What this guide covers
- The two IGCSE grading scales
- What the nine to one numbers mean
- How numbers map to letters
- Why two scales still coexist
- Reading a mixed results slip
- Frequently asked questions
The two IGCSE grading scales
Families comparing IGCSE results quickly notice something confusing: some grades are numbers and some are letters. This is not an error. The International General Certificate of Secondary Education has moved much of its grading onto a numeric scale that runs from nine at the top down to one, while a large number of subjects and regional variants continue to report on the older lettered scale from A star down to G. Both are current, both are valid, and which one a candidate receives depends on the subject, the examination board and the part of the world in which the qualification is sat.
The numeric scale was introduced to give more separation at the top end and to align with reforms to the equivalent qualifications in England. Understanding what the numbers mean, and how they relate to the letters, is the key to reading any IGCSE result with confidence.

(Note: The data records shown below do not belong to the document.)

(** [SpaceApp._stop_station]. The clock is read by [state.stop()]
    ([t_stop]), by [state.current_elapsed()] ([t_query]) and twice by
    [_save_session] ([d1], [d2]). *)
Definition stop_station (t_stop t_query : Q) (d1 d2 : Time.datetime)
    (st : station) (s : Engine.StationState) (db : database)
    : option (Engine.StationState * database) :=
  if negb (Engine.running s) then Some (s, db)
  else
    match Engine.stop t_stop s with
    | None => None
    | Some s' =>
        match Engine.current_elapsed t_query s' with
        | None => None
        | Some elapsed =>
            let cost := (elapsed / 3600) * rate_var st in
            Some (s', save_session db (st_name st) (Engine.customer_name s')
                                   elapsed (rate_var st) cost d1 d2)
        end
    end.

(** [SpaceApp._reset_station] *)
Definition reset_station (s : Engine.StationState) (db : database)
    : Engine.StationState * database :=
  (Engine.reset s, db).

(** [SELECT name, price FROM items WHERE id = ?] *)
Fixpoint find_item (l : list item) (k : Z) : option item :=
  match l with
  | [] => None
  | it :: l' => if Z.eqb (item_key it) k then Some it else find_item l' k
  end.

(** [SpaceApp._sell_item] after the selection check: the name and price
    shown by the [SaleDialog], or nothing when the row is missing. *)
Definition sell_item (db : database) (k : Z) : option (string * Q) :=
  match find_item (items db) k with
  | Some it => Some (name it, price it)
  | None => None
  end.

(** [SpaceApp._record_sale]; [now] is the reading of [dt.datetime.now()]. *)
Definition record_sale (db : database) (k : Z) (price : Q) (qty : Z)
    (now : Time.datetime) : database :=
  let total := price * inject_Z qty in
  mkDb (items db) (item_sales db ++ [mkSale (Time.now_iso now) k qty total])
       (cash_transactions db) (sessions db).

(** What [SaleDialog._confirm] shows: the sale went through, or a warning
    dialog with its title and message. *)
Inductive outcome := Recorded | Warning (title message : string).

(** [SaleDialog._confirm], whose [on_sale] is the lambda built by
    [_sell_item]: [lambda qty: self._record_sale(item_id, row[1], qty)]. *)
Definition confirm (k : Z) (price : Q) (qty : Z) (now : Time.datetime)
    (db : database) : outcome * database :=
  if (qty <=? 0)%Z then (Warning "Invalid" "Quantity must be at least 1.", db)
  else (Recorded, record_sale db k price qty now).

(** sqlite's [SUM]: NULL over no rows; [COALESCE(_, 0)]. *)
Definition sql_sum (l : list Q) : option Q :=
  match l with
  | [] => None
  | _ => Some (fold_left Qplus l 0)
  end.

Definition coalesce0 (x : option Q) : Q :=
  match x with Some v => v | None => 0 end.

(** [CASE WHEN type = 'deposit' THEN amount ELSE -amount END] *)
Definition signed_amount (c : cash_transaction) : Q :=
  if String.eqb (type_ c) "deposit" then amount c else - amount c.

(** The three sums, over the rows kept by the filters. *)
Definition sessions_sum (p : string -> bool) (db : database) : Q :=
  coalesce0 (sql_sum (map cost (filter (fun r => p (start_ts r)) (sessions db)))).

Definition sales_sum (p : string -> bool) (db : database) : Q :=
  coalesce0 (sql_sum (map total (filter (fun r => p (sale_ts r)) (item_sales db)))).

Definition cash_sum (p : string -> bool) (db : database) : Q :=
  coalesce0 (sql_sum (map signed_amount
                        (filter (fun r => p (cash_ts r)) (cash_transactions db)))).

(** The figures written into [report_text] by [_build_report] (the title
    line is not modelled). *)
Record report := mkReport {
  session_revenue : Q;
  item_sales_total : Q;
  cash_net : Q;
  total_revenue : Q
}.

Inductive mode := Daily | Monthly.

(** The window [(start, end)] of [_build_report]; [today] is the value of
    [dt.date.today()]; [None] when the date arithmetic overflows. *)
Definition report_window (m : mode) (today : Time.date)
    : option (Time.datetime * Time.datetime) :=
  match m with
  | Daily => Some (Time.midnight today, Time.combine_max today)
  | Monthly =>
      let start := Time.midnight (Time.mkDate (Time.year today) (Time.month today) 1) in
      match Time.dt_add_days 32 start with
      | None => None
      | Some next_month =>
          match Time.dt_sub_second
                  (Time.midnight (Time.mkDate (Time.year (Time.dt_date next_month))
                                              (Time.month (Time.dt_date next_month)) 1)) with
          | None => None
          | Some e => Some (start, e)
          end
      end
  end.

(** [SpaceApp._build_report] *)
Definition build_report (m : mode) (today : Time.date) (db : database)
    : option report :=
  match report_window m today with
  | None => None
  | Some (start, e) =>
      let p := fun ts => Time.between ts (Time.isoformat start) (Time.isoformat e) in
      let sessions_total := sessions_sum p db in
      let sales_total := sales_sum p db in
      let cash_total := cash_sum p db in
      Some (mkReport sessions_total sales_total cash_total
                     (sessions_total + sales_total))
  end.

(** [SpaceApp._export_report]: the header row and the three data rows of the
    CSV file, each amount as the number passed to the [:.2f] format. *)
Definition export_header : list string := ["Section"; "Amount (EGP)"].

Definition export_report (db : database) : list (string * Q) :=
  let all := fun _ : string => true in
  [("Sessions", sessions_sum all db);
   ("Item Sales", sales_sum all db);
   ("Cash Net", cash_sum all db)].

End App.


(* ------------------------------------------------------------------ *)
(** * Properties of the timer engine *)

(* ------------------------------------------------------------------ *)
(** * The rest of [SpaceApp]: dashboard, numerals, cash, items, report view *)

Module Ui.

Local Open Scope string_scope.

(** Text as Python has it: a sequence of Unicode code points. *)
Definition text := list Z.

(** [to_arabic_numerals]: [str.maketrans("0123456789", "٠١٢٣٤٥٦٧٨٩")]
    maps U+0030..U+0039 to U+0660..U+0669 and [translate] leaves every
    other code point as it is. *)
Definition translate_digit (c : Z) : Z :=
  if ((48 <=? c) && (c <=? 57))%Z then (c - 48 + 1632)%Z else c.

Definition to_arabic_numerals (t : text) : text := map translate_digit t.

Definition is_ascii_digit (c : Z) : bool := ((48 <=? c) && (c <=? 57))%Z.
Definition is_arabic_digit (c : Z) : bool := ((1632 <=? c) && (c <=? 1641))%Z.

(** [SpaceApp._start_station]: the customer name is copied from the
    station's entry before [state.start()] is called. *)
Definition start_station (customer_var : string) (now : Q)
    (s : Engine.StationState) : Engine.StationState :=
  Engine.start now (Engine.mkState (Engine.running s) (Engine.paused s)
                      (Engine.start_ts s) (Engine.elapsed s) customer_var).

(** [time.strftime("%H:%M:%S", time.gmtime(elapsed))]: [gmtime] floors the
    float to whole seconds since the epoch (1970-01-01 00:00:00 UTC), and
    the clock face is the time of day of that instant. [gmtime] raises
    [OverflowError] outside the platform's time range, which is not
    modelled: the theorems below keep [elapsed] inside it. *)
Definition timer_text (elapsed : Q) : string :=
  let t := (Qfloor elapsed mod 86400)%Z in
  Time.pad2 (t / 3600)%Z ++ ":" ++ Time.pad2 ((t mod 3600) / 60)%Z ++ ":"
  ++ Time.pad2 (t mod 60)%Z.

(** The state label of [_update_dashboard]. *)
Definition state_label (s : Engine.StationState) : string :=
  if Engine.running s then (if Engine.paused s then "Paused" else "Active")
  else "Stopped".

(** One station's line of [_update_dashboard]: the timer text, the cost
    [(elapsed / 3600) * rate_var] (before [format_currency]) and the state
    label; [now] is the reading of [time.time()] inside
    [state.current_elapsed()]. *)
Definition dashboard_line (now : Q) (st : App.station) (s : Engine.StationState)
    : option (string * Q * string) :=
  match Engine.current_elapsed now s with
  | Some e => Some (timer_text e, (e / 3600) * App.rate_var st, state_label s)
  | None => None
  end.

(** The cash form of the Cash tab: [cash_amount] ([tk.DoubleVar]),
    [cash_type] (the editable combobox) and [cash_notes]. *)
Record cash_form := mkCashForm {
  cash_amount : Q; cash_type : string; cash_notes : string }.

(** [SpaceApp._add_cash]; [now] is the reading of [dt.datetime.now()]. *)
Definition add_cash (now : Time.datetime) (f : cash_form) (db : App.database)
    : App.outcome * cash_form * App.database :=
  if Qle_bool (cash_amount f) 0 then
    (App.Warning "Invalid amount" "Amount must be greater than zero.", f, db)
  else
    (App.Recorded, mkCashForm 0 (cash_type f) "",
     App.mkDb (App.items db) (App.item_sales db)
       (App.cash_transactions db ++
        [App.mkCash (Time.now_iso now) (cash_type f) (cash_amount f) (cash_notes f)])
       (App.sessions db)).

(** The [items] table with its AUTOINCREMENT counter (sqlite_sequence):
    the largest id ever handed out. *)
Record items_table := mkItems { rows : list App.item; seq : Z }.

Definition empty_items : items_table := mkItems [] 0.

Definition max_id (l : list App.item) : Z :=
  fold_right (fun it m => Z.max (App.item_key it) m) 0%Z l.

(** The largest rowid sqlite can store; AUTOINCREMENT fails with
    SQLITE_FULL past it. *)
Definition max_rowid : Z := 9223372036854775807%Z.

(** [INSERT INTO items (name, price) VALUES (?, ?)] ([_save_new_item]):
    the new id is one more than the largest id ever used; [None] is the
    SQLITE_FULL error. *)
Definition save_new_item (nm : string) (p : Q) (T : items_table)
    : option items_table :=
  let k := (Z.max (seq T) (max_id (rows T)) + 1)%Z in
  if (k <=? max_rowid)%Z then Some (mkItems (rows T ++ [App.mkItem k nm p]) k)
  else None.

(** [UPDATE items SET name = ?, price = ? WHERE id = ?] ([_update_item]). *)
Definition update_item (k : Z) (nm : string) (p : Q) (T : items_table)
    : items_table :=
  mkItems (map (fun it => if (App.item_key it =? k)%Z then App.mkItem k nm p else it)
               (rows T)) (seq T).

(** [DELETE FROM items WHERE id = ?] ([_delete_item]). *)
Definition delete_item (k : Z) (T : items_table) : items_table :=
  mkItems (filter (fun it => negb (App.item_key it =? k)%Z) (rows T)) (seq T).

(** The operator's actions on the Items tab: the Add dialog saved with a raw
    name and a price, the Edit dialog of item [k] saved likewise, and Delete
    of item [k] answered yes or no in the confirmation box. *)
Inductive item_cmd :=
  | CAdd (raw : string) (p : Q)
  | CEdit (k : Z) (raw : string) (p : Q)
  | CDelete (k : Z) (yes : bool).

Section ItemDialogs.

(** Python's [str.strip()]. *)
Variable strip : string -> string.

(** [ItemDialog._save]'s check: [not name or price <= 0]. *)
Definition dialog_rejects (raw : string) (p : Q) : bool :=
  String.eqb (strip raw) "" || Qle_bool p 0.

(** [_add_item] / [_edit_item] / [_delete_item] with their dialogs; a
    rejected dialog shows a warning and changes nothing; [_edit_item] opens
    no dialog when the item is missing. *)
Definition item_step (c : item_cmd) (T : items_table) : option items_table :=
  match c with
  | CAdd raw p =>
      if dialog_rejects raw p then Some T else save_new_item (strip raw) p T
  | CEdit k raw p =>
      match App.find_item (rows T) k with
      | None => Some T
      | Some _ => if dialog_rejects raw p then Some T
                  else Some (update_item k (strip raw) p T)
      end
  | CDelete k yes => if yes then Some (delete_item k T) else Some T
  end.

Fixpoint item_run (cs : list item_cmd) (T : items_table) : option items_table :=
  match cs with
  | [] => Some T
  | c :: cs' => match item_step c T with
                | Some T' => item_run cs' T'
                | None => None
                end
  end.

End ItemDialogs.

(** A well-formed reading of [dt.datetime.now()]. *)
Definition valid_datetime (x : Time.datetime) : bool :=
  Time.valid_date (Time.dt_date x) && (0 <=? Time.hour x)%Z && (Time.hour x <? 24)%Z
  && (0 <=? Time.minute x)%Z && (Time.minute x <? 60)%Z
  && (0 <=? Time.second x)%Z && (Time.second x <? 60)%Z
  && (0 <=? Time.microsecond x)%Z && (Time.microsecond x <? 1000000)%Z.

Definition date_eqb (a b : Time.date) : bool :=
  (Time.year a =? Time.year b)%Z && (Time.month a =? Time.month b)%Z
  && (Time.day a =? Time.day b)%Z.

(** Lexicographic comparison of number pairs, [k] deciding a tie. *)
Fixpoint lex_compare (l : list (Z * Z)) (k : comparison) : comparison :=
  match l with
  | [] => k
  | (a, b) :: l' => match Z.compare a b with
                    | Eq => lex_compare l' k
                    | c => c
                    end
  end.

End Ui.

(* ------------------------------------------------------------------ *)
(** * [format_currency] and the column sort [SpaceApp._sort_tree] *)

Module Columns.
Import Ui.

What the nine to one numbers mean
On the numeric scale, grade 9 is the very highest result, awarded to the strongest candidates in a subject. Below it, grade 8 and grade 7 represent excellent performance, grade 6 and grade 5 solid to strong achievement, and grade 4 a standard level of competence. Grades 3, 2 and 1 sit below that, with 1 the lowest reported grade above ungraded. The important design feature is that grade 9 is not simply the old A star renamed. It sits above the former top grade and is deliberately harder to reach, so that the ceiling of the scale distinguishes the very best from the merely excellent. Fewer candidates achieve a 9 than once achieved an A star, which is exactly what the reform intended.
How numbers map to letters
Because the two scales were designed to broadly align at certain anchor points rather than to convert cleanly, any mapping is approximate. As a working guide, the top grades 9 and 8 together cover the ground of the old A star and A, with grade 9 reserved for the highest performers within that band. Grade 7 aligns broadly with a grade A. Grade 4 aligns with a lower grade C, and grade 5 with an upper C shading into a lower B, which is why grade 5 is often described as a strong pass. Grade 1 corresponds broadly to the old grade G. Families should treat these as sensible equivalences for comparison rather than exact swaps, because the underlying standards were set through the grade award process rather than a fixed lookup table.
Grade 9 is not just a renamed A star
The single most common misunderstanding is that a grade 9 equals an A star. It sits above it. For a full side by side treatment see our guide to grade 9 versus A star, and the British curriculum hub for wider context on Cambridge and Edexcel qualifications.
Why two scales still coexist
The mixed picture exists because the major examination boards adopted the numeric scale at different times and for different subjects, and because IGCSE is an international qualification taken in many countries with their own conventions. Cambridge and Edexcel each grade a range of subjects on the nine to one scale while retaining A star to G for others, and some regions specifically request the lettered scale. The result is that a single candidate can leave school with a results slip that mixes numbers and letters across subjects. This is entirely normal and does not indicate that one grade is worth more than another simply because of its format. What matters is where each grade sits on its own scale.
Reading a mixed results slip
When a results slip carries both formats, the practical approach is to read each grade against its own scale and then translate mentally to a common reference if you need to compare. A grade 7 in one subject and a grade A in another represent broadly similar achievement. A grade 4 and a grade C are close cousins. When applying to a school, a sixth form or a university, always check exactly how the institution states its entry requirements, because some express them in numbers, some in letters, and some accept either. If a requirement is written only one way, the equivalences above let you judge whether a result meets it, but where a place depends on the answer it is worth confirming directly with the admissions office rather than relying on an approximate conversion.
Frequently asked questions
What does a grade 9 mean at IGCSE?
Grade 9 is the highest grade on the numeric IGCSE scale and sits above the old A star. It is awarded to the strongest performers and is deliberately harder to reach than an A star was, so fewer candidates achieve it.
Is IGCSE graded 9 to 1 or A star to G?
Both scales are in use. Many Cambridge and Edexcel IGCSE subjects are graded nine to one, while others, and some regional variants, still report A star to G. The syllabus and region determine which scale a subject uses.
What is a pass at IGCSE on the 9 to 1 scale?
There is no single official pass mark, but grade 4 is widely treated as a standard pass and grade 5 as a strong pass, mirroring the old grade C. Always check the requirement of the school or course you are applying to.
How does grade 4 compare to the old grades?
Grade 4 aligns broadly with a lower grade C, and grade 5 with an upper C or lower B. The mapping is approximate because the scales were designed to broadly align at key points rather than convert one to one.